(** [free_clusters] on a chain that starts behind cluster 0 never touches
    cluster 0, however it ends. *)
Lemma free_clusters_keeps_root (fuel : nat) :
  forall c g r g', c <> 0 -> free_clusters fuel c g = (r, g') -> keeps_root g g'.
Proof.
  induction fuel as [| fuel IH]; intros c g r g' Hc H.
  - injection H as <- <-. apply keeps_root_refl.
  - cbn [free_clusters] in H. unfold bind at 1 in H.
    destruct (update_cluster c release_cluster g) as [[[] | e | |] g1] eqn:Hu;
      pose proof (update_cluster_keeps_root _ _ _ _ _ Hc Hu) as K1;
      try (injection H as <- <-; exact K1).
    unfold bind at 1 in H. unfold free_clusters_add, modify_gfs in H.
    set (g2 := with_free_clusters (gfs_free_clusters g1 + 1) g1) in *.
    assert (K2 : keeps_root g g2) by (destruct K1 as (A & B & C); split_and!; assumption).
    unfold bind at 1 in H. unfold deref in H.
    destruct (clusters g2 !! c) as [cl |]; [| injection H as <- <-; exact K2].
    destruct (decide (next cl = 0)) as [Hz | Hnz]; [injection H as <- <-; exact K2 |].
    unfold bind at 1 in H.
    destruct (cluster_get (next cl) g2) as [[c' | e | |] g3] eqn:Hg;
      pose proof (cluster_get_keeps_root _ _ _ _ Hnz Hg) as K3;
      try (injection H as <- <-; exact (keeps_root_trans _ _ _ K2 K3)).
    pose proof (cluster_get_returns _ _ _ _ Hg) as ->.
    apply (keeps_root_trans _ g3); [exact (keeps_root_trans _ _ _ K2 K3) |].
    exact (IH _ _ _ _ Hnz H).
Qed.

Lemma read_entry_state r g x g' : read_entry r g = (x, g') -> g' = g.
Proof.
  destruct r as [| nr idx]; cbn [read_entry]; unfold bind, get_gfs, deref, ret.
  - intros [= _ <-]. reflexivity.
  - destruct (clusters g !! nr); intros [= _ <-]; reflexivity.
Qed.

******

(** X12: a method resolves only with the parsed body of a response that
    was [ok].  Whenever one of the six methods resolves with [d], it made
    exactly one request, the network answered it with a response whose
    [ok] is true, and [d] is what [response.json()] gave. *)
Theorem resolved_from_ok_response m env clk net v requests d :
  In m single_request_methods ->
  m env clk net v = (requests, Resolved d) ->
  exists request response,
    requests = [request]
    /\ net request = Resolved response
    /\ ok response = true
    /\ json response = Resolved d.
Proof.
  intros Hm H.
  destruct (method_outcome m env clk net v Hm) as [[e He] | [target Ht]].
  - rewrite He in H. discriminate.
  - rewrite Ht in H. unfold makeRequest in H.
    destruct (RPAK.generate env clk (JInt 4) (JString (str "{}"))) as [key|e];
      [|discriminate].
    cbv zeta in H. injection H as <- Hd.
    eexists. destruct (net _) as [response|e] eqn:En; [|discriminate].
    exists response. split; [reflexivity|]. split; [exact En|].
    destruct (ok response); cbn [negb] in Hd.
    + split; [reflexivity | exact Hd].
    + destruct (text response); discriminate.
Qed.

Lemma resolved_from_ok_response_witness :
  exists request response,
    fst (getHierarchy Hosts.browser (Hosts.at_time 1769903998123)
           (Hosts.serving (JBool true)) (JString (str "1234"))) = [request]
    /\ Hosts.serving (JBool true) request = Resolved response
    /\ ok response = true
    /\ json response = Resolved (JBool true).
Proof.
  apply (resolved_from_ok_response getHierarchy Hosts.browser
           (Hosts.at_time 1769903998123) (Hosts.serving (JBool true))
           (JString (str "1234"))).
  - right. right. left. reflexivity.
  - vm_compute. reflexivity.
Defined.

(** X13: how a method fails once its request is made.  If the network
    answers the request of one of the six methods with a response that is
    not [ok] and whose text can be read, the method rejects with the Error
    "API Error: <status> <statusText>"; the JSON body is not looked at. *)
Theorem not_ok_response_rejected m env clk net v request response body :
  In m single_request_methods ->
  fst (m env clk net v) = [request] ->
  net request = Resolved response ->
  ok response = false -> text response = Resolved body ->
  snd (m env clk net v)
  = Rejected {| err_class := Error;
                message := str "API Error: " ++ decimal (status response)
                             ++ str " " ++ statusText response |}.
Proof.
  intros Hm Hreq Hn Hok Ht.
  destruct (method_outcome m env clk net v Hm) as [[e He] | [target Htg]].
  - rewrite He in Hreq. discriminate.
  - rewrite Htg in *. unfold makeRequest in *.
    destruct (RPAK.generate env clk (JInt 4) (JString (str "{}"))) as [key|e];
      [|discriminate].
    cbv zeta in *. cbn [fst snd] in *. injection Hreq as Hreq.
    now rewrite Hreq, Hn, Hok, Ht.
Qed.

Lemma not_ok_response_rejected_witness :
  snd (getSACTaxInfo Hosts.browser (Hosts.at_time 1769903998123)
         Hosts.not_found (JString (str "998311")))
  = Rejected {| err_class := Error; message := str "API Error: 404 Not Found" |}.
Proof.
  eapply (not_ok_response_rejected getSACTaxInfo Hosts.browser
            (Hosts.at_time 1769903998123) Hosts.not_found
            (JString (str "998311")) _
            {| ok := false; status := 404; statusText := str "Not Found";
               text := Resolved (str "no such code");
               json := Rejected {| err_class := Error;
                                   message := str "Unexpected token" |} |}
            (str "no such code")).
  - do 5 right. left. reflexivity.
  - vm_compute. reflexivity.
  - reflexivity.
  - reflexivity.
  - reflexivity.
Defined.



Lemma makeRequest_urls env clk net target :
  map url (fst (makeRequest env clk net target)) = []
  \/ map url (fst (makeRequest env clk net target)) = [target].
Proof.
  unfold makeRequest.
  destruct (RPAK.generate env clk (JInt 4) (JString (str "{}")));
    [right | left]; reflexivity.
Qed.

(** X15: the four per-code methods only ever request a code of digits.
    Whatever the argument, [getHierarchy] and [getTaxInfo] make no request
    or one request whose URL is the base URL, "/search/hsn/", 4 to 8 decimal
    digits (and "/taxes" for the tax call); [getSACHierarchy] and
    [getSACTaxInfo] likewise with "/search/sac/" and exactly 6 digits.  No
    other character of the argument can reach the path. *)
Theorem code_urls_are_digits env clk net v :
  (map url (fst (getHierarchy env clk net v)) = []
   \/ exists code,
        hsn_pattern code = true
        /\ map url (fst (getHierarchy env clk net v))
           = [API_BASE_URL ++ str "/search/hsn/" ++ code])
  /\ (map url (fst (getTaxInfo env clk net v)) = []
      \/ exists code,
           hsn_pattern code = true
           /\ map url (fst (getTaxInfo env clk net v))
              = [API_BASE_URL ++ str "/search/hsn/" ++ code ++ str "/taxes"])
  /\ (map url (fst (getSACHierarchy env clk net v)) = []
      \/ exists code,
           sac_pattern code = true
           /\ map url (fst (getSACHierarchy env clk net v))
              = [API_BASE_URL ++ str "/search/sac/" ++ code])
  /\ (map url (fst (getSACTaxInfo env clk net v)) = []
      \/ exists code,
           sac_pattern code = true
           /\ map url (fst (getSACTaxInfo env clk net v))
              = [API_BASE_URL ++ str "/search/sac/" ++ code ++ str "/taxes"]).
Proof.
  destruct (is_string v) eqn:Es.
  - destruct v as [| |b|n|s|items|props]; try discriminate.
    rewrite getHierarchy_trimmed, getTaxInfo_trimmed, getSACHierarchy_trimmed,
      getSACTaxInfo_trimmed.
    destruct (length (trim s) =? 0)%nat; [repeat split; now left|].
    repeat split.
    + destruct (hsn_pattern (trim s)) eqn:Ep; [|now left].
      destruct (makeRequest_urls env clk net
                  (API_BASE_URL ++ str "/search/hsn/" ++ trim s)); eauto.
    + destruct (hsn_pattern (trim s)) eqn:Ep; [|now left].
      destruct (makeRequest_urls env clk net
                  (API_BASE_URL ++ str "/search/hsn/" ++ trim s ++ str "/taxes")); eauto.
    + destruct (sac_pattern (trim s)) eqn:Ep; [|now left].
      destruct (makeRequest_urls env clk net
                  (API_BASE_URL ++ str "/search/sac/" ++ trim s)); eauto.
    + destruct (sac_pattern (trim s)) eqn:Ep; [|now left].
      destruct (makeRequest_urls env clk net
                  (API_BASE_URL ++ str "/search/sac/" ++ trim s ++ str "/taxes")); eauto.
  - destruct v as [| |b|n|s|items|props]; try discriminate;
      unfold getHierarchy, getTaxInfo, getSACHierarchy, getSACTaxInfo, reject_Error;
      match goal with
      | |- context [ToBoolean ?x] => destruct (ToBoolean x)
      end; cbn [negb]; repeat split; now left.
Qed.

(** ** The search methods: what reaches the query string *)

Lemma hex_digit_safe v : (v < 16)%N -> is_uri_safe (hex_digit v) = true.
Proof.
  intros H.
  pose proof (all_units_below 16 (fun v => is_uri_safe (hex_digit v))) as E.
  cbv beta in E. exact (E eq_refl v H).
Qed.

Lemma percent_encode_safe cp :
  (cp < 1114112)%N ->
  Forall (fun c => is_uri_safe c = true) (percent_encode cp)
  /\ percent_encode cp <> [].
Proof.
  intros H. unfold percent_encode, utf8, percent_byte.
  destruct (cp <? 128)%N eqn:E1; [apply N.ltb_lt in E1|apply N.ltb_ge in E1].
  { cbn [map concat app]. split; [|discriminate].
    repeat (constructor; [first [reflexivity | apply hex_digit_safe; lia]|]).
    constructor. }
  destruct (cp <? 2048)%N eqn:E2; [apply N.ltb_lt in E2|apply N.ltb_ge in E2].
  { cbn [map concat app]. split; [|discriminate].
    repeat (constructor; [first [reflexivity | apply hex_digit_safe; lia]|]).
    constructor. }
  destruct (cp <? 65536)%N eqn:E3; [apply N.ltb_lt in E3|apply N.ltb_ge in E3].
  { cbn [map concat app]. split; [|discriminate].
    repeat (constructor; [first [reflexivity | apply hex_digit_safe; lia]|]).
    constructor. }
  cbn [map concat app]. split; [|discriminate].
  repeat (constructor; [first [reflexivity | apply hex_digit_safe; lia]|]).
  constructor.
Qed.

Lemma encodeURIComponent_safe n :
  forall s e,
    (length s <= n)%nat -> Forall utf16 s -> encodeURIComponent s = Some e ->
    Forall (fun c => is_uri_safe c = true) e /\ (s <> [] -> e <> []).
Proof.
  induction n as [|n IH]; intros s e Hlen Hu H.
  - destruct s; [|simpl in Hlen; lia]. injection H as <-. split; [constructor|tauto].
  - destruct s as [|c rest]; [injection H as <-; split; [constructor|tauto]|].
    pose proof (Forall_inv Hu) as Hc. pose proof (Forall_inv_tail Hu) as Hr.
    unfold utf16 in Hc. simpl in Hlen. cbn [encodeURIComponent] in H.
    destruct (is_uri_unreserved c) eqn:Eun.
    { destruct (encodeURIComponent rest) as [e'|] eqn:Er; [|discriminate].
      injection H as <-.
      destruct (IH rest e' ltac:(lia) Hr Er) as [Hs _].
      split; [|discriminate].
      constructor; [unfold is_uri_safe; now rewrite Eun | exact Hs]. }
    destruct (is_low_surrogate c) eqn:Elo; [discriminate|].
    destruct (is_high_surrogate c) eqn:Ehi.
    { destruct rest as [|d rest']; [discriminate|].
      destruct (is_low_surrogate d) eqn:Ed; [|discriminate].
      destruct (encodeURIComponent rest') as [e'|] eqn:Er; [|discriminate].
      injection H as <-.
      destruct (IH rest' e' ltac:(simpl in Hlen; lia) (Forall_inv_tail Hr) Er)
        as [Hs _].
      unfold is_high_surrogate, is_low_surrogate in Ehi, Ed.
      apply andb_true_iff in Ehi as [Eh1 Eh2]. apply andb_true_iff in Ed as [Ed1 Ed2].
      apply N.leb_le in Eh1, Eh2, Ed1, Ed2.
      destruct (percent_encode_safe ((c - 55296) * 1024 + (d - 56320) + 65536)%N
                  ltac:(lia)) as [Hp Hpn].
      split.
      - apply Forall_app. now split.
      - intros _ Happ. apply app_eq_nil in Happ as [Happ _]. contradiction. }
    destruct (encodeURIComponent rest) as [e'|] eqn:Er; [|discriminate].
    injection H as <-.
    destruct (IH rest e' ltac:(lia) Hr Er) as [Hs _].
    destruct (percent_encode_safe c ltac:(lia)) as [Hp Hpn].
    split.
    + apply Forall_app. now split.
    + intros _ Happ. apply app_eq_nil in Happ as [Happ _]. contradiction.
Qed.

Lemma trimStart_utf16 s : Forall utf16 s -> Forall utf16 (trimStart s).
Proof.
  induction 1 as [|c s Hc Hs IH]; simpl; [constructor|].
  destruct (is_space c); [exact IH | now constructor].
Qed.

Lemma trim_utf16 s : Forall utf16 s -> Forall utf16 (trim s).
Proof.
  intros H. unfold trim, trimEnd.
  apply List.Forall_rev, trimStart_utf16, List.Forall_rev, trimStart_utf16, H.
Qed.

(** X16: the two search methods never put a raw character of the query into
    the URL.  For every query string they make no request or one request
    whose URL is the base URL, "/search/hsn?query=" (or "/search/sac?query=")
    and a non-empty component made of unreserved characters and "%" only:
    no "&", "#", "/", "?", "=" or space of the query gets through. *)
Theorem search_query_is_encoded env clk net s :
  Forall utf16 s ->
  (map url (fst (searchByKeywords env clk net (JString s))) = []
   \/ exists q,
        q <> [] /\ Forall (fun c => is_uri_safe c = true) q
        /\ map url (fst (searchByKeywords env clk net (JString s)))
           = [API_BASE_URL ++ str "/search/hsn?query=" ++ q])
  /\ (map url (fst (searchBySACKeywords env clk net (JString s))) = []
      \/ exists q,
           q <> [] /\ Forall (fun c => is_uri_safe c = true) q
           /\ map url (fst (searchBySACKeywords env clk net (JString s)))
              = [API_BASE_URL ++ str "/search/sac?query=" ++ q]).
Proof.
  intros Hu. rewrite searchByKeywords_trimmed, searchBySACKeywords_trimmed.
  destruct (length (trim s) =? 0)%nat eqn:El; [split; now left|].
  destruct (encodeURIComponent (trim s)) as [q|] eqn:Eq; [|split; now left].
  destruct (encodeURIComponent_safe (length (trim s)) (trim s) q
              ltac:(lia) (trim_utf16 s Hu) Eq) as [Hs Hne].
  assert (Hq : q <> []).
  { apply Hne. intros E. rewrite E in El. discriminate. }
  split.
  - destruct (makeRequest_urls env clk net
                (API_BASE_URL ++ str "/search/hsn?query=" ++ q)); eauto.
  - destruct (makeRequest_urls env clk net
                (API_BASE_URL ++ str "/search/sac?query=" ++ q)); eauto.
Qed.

******

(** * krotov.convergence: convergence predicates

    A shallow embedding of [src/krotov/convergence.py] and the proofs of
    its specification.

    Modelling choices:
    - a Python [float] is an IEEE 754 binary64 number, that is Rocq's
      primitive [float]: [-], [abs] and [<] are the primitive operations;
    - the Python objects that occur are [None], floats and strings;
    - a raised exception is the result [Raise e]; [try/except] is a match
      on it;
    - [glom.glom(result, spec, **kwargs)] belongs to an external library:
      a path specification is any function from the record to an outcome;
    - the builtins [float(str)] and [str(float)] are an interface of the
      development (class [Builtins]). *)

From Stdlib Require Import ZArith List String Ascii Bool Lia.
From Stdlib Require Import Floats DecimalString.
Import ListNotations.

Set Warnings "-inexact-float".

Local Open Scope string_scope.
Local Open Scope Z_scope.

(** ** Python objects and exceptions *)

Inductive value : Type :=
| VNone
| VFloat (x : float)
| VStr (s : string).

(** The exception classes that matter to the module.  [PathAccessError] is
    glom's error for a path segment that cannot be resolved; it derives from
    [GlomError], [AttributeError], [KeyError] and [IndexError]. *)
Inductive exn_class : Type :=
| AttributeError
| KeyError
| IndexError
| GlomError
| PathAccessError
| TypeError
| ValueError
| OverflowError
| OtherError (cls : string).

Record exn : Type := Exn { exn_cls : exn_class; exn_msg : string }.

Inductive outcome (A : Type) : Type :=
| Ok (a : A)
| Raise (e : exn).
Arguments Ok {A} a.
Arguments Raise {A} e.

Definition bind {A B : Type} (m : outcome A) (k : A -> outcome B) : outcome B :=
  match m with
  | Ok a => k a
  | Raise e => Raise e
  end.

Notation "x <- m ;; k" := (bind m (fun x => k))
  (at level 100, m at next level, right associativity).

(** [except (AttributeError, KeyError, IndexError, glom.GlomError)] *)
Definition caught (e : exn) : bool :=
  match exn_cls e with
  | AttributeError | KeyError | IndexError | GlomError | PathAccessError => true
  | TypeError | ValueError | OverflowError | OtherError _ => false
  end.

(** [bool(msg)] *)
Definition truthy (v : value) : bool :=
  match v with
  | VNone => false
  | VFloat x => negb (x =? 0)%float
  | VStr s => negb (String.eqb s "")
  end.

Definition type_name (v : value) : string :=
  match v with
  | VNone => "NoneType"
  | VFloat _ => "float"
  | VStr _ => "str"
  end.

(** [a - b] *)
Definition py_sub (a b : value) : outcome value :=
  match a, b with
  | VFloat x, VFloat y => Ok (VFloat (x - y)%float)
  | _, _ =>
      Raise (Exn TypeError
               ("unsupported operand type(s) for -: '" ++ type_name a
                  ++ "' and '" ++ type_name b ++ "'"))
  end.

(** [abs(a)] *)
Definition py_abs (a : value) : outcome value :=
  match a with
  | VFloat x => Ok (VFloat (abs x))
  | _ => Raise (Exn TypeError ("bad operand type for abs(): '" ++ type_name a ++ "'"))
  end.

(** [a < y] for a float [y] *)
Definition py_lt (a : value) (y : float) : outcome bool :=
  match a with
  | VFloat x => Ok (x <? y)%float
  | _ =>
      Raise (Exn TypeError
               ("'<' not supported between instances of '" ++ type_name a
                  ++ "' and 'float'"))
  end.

******

The response must give every line from the material above that holds the string "exactly".

Worked solution:
    exactly one request, the network answered it with a response whose
    [getSACTaxInfo] likewise with "/search/sac/" and exactly 6 digits.  No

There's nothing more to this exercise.